-------- Information

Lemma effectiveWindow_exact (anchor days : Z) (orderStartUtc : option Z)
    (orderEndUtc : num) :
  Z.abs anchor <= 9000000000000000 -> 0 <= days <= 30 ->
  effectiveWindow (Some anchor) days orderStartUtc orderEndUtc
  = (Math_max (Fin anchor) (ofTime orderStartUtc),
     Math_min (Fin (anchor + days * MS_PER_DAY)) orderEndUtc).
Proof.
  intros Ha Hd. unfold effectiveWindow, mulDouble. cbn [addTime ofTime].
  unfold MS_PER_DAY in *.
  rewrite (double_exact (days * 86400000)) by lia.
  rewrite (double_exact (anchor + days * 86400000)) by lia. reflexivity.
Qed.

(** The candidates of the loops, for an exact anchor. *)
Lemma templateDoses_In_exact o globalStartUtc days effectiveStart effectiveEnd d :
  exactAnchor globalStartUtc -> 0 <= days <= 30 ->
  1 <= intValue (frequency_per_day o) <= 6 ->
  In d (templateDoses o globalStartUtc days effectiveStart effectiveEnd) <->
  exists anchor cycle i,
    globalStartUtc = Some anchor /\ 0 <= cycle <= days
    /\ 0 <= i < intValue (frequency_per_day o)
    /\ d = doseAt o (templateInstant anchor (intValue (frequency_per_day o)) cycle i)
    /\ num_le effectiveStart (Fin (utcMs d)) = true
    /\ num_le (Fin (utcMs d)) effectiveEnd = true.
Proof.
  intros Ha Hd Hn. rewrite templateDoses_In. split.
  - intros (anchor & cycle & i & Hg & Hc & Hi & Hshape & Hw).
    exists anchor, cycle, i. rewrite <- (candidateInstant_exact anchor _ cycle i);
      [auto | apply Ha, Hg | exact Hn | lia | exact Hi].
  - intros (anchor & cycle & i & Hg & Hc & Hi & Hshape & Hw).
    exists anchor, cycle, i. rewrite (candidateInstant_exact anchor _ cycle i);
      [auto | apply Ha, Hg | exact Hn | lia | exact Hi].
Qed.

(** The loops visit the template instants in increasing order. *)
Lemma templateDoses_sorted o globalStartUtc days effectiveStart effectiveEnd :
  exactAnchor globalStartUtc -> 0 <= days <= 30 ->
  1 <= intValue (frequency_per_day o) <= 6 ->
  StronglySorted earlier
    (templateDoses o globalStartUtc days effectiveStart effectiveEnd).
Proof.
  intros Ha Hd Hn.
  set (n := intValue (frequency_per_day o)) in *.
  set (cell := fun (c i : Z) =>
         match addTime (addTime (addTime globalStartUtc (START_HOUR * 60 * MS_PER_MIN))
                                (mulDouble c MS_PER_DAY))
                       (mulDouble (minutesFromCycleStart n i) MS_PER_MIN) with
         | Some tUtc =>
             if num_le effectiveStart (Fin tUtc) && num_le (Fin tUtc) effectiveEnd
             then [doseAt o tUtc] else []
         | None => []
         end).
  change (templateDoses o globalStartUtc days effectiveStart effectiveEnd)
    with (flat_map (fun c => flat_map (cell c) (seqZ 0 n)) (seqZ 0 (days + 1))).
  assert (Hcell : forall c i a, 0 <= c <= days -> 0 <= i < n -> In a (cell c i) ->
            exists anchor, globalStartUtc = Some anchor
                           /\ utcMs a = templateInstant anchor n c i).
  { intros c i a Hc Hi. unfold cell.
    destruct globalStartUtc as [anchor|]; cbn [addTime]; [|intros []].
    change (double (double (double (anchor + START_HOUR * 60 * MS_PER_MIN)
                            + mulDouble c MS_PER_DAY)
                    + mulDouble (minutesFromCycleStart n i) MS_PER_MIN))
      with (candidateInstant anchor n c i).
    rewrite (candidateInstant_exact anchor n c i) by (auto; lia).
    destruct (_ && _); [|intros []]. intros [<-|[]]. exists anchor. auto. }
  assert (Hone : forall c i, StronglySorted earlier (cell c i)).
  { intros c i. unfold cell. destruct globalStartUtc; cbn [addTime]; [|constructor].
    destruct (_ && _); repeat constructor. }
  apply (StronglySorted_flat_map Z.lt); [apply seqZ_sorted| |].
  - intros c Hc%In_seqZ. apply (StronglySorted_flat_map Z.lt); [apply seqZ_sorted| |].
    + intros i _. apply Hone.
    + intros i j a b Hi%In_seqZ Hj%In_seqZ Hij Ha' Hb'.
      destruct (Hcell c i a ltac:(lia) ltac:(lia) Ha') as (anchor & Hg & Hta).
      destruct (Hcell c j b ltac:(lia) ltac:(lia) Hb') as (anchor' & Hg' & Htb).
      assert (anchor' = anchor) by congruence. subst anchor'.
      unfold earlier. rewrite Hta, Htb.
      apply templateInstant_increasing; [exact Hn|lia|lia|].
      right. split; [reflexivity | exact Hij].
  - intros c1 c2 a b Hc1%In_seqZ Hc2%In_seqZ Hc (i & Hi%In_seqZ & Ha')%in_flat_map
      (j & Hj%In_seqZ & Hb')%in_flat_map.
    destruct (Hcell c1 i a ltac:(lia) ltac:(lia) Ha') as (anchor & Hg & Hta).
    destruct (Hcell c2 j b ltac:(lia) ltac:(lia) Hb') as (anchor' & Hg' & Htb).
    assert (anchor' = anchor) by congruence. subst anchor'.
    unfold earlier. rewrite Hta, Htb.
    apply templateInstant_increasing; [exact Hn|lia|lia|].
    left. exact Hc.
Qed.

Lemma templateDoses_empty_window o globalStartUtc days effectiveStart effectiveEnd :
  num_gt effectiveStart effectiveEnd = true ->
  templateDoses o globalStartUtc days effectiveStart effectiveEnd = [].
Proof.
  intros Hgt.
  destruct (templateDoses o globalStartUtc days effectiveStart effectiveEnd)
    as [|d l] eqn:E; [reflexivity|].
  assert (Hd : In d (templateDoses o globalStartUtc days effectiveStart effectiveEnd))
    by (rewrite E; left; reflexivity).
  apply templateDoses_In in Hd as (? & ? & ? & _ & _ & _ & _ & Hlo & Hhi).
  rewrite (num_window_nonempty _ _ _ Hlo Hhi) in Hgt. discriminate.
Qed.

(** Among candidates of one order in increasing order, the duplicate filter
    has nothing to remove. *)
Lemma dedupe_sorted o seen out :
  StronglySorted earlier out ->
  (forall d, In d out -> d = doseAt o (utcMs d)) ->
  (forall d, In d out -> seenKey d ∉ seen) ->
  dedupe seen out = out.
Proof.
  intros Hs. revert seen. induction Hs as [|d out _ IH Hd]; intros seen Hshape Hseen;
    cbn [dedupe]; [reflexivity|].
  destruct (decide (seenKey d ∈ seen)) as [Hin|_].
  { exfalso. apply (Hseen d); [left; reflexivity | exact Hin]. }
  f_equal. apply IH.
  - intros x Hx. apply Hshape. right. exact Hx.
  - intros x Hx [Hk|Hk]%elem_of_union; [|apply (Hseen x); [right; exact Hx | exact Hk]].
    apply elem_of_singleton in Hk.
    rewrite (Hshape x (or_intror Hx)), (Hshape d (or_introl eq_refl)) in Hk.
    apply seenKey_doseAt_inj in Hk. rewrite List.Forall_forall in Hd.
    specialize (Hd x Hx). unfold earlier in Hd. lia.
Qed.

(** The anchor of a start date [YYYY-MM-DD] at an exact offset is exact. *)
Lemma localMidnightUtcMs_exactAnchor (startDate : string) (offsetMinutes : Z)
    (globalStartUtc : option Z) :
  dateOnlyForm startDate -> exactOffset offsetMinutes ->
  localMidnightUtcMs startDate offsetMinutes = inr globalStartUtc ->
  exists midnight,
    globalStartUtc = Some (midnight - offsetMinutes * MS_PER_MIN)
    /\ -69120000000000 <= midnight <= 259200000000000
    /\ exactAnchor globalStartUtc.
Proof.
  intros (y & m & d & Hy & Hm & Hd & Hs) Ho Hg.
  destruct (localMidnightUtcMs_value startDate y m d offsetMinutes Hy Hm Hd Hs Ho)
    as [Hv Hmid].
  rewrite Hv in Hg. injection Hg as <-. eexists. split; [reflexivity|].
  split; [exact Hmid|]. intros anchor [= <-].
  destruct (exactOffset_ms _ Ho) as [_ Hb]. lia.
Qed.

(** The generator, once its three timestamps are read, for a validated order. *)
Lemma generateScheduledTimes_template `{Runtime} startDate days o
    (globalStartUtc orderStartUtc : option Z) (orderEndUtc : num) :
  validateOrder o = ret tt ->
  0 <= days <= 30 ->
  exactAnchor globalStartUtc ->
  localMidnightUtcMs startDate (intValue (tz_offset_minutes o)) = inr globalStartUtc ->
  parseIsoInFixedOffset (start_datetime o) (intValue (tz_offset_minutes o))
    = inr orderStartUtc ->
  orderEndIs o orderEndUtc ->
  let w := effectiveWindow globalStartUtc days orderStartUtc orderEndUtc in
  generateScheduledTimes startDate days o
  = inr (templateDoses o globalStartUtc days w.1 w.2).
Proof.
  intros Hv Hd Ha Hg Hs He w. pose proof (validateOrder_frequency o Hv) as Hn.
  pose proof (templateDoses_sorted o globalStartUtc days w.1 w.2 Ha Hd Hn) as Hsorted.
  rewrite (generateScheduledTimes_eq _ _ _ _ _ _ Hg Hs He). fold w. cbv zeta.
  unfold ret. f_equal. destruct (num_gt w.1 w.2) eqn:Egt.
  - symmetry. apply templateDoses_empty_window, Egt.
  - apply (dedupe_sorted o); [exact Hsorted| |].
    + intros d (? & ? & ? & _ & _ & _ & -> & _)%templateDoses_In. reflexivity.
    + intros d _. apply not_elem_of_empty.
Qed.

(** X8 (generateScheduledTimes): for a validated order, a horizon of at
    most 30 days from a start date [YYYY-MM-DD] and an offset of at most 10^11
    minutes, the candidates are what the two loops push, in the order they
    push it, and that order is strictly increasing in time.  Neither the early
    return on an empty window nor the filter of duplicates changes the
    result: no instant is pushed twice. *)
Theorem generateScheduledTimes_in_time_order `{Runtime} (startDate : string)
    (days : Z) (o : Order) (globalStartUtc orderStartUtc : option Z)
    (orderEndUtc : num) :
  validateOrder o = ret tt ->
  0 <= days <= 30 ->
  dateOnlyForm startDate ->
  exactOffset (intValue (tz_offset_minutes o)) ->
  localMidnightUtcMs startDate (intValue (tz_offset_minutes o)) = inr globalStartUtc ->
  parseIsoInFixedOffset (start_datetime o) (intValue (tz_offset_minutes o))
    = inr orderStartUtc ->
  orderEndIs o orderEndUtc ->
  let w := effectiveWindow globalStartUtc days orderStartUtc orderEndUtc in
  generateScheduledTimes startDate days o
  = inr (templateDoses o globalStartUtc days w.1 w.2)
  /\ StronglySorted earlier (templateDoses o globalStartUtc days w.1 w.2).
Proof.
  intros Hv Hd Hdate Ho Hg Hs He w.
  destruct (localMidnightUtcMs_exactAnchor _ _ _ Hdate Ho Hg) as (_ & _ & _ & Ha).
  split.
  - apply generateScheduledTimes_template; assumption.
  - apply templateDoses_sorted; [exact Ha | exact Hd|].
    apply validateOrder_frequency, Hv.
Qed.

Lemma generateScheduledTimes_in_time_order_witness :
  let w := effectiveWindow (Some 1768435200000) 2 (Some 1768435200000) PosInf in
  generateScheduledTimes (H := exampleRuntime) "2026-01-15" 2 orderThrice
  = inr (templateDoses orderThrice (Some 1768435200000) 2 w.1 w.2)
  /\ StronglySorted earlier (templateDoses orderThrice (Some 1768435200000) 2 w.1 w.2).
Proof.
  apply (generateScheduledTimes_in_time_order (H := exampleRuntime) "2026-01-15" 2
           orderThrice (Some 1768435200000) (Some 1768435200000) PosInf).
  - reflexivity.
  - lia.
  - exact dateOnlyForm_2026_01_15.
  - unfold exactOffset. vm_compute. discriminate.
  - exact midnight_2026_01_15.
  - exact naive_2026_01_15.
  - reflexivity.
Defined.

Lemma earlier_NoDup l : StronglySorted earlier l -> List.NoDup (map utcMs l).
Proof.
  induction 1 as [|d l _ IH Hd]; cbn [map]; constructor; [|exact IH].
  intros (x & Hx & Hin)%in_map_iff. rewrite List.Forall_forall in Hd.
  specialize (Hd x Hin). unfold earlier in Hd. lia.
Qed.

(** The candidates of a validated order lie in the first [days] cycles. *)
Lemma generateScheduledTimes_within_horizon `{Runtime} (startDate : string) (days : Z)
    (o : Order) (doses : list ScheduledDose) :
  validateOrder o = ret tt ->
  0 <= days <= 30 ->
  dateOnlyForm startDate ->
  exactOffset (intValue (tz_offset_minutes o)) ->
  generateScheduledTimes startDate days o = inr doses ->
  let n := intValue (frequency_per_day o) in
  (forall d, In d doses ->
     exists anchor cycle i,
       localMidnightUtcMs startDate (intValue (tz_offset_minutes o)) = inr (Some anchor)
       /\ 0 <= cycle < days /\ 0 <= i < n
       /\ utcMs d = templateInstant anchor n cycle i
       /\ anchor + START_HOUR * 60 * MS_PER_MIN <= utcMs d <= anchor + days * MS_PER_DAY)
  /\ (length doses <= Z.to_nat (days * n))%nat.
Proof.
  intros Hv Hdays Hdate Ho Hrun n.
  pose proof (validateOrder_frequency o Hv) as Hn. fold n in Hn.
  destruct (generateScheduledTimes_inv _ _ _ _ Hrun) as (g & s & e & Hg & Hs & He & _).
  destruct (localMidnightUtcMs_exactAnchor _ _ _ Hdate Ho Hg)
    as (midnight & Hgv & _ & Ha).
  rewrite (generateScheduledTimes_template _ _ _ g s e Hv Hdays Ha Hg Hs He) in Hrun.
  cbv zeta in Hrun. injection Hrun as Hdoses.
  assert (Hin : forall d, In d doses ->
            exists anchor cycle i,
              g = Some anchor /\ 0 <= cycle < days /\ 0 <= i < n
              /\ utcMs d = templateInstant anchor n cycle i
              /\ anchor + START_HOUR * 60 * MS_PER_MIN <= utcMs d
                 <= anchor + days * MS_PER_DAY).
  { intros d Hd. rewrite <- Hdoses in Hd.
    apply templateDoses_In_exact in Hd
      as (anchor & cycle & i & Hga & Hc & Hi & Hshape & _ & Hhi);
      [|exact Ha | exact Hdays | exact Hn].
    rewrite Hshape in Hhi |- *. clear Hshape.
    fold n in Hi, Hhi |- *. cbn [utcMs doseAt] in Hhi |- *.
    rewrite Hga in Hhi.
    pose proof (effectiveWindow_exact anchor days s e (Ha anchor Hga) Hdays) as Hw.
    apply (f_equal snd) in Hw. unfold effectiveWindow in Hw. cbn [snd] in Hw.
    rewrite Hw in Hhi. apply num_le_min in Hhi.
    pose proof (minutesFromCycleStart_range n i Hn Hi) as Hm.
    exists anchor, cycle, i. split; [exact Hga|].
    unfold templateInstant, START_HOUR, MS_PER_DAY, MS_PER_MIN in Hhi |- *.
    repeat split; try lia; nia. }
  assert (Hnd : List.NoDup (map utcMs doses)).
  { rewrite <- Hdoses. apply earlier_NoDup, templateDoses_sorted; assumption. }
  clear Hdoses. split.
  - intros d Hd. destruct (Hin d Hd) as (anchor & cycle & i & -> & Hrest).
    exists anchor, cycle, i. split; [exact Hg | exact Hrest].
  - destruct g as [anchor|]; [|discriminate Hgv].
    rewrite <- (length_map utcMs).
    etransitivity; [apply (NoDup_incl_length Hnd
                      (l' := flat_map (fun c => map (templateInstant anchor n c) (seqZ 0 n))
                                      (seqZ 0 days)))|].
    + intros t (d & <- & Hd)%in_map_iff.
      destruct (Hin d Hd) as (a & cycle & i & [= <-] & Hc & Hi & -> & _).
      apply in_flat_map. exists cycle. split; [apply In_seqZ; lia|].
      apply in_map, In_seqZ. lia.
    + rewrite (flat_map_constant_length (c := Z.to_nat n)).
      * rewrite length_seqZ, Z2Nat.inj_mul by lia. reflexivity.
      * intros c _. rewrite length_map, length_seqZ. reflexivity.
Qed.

----------------

Retype only this portion of the data above: the line containing "orderThrice (Some 1768435200000) (Some", the line containing "[|exact Ha | exact Hdays | exact Hn].", and all lines between them, exactly.

           orderThrice (Some 1768435200000) (Some 1768435200000) PosInf).
  - reflexivity.
  - lia.
  - exact dateOnlyForm_2026_01_15.
  - unfold exactOffset. vm_compute. discriminate.
  - exact midnight_2026_01_15.
  - exact naive_2026_01_15.
  - reflexivity.
Defined.

Lemma earlier_NoDup l : StronglySorted earlier l -> List.NoDup (map utcMs l).
Proof.
  induction 1 as [|d l _ IH Hd]; cbn [map]; constructor; [|exact IH].
  intros (x & Hx & Hin)%in_map_iff. rewrite List.Forall_forall in Hd.
  specialize (Hd x Hin). unfold earlier in Hd. lia.
Qed.

(** The candidates of a validated order lie in the first [days] cycles. *)
Lemma generateScheduledTimes_within_horizon `{Runtime} (startDate : string) (days : Z)
    (o : Order) (doses : list ScheduledDose) :
  validateOrder o = ret tt ->
  0 <= days <= 30 ->
  dateOnlyForm startDate ->
  exactOffset (intValue (tz_offset_minutes o)) ->
  generateScheduledTimes startDate days o = inr doses ->
  let n := intValue (frequency_per_day o) in
  (forall d, In d doses ->
     exists anchor cycle i,
       localMidnightUtcMs startDate (intValue (tz_offset_minutes o)) = inr (Some anchor)
       /\ 0 <= cycle < days /\ 0 <= i < n
       /\ utcMs d = templateInstant anchor n cycle i
       /\ anchor + START_HOUR * 60 * MS_PER_MIN <= utcMs d <= anchor + days * MS_PER_DAY)
  /\ (length doses <= Z.to_nat (days * n))%nat.
Proof.
  intros Hv Hdays Hdate Ho Hrun n.
  pose proof (validateOrder_frequency o Hv) as Hn. fold n in Hn.
  destruct (generateScheduledTimes_inv _ _ _ _ Hrun) as (g & s & e & Hg & Hs & He & _).
  destruct (localMidnightUtcMs_exactAnchor _ _ _ Hdate Ho Hg)
    as (midnight & Hgv & _ & Ha).
  rewrite (generateScheduledTimes_template _ _ _ g s e Hv Hdays Ha Hg Hs He) in Hrun.
  cbv zeta in Hrun. injection Hrun as Hdoses.
  assert (Hin : forall d, In d doses ->
            exists anchor cycle i,
              g = Some anchor /\ 0 <= cycle < days /\ 0 <= i < n
              /\ utcMs d = templateInstant anchor n cycle i
              /\ anchor + START_HOUR * 60 * MS_PER_MIN <= utcMs d
                 <= anchor + days * MS_PER_DAY).
  { intros d Hd. rewrite <- Hdoses in Hd.
    apply templateDoses_In_exact in Hd
      as (anchor & cycle & i & Hga & Hc & Hi & Hshape & _ & Hhi);
      [|exact Ha | exact Hdays | exact Hn].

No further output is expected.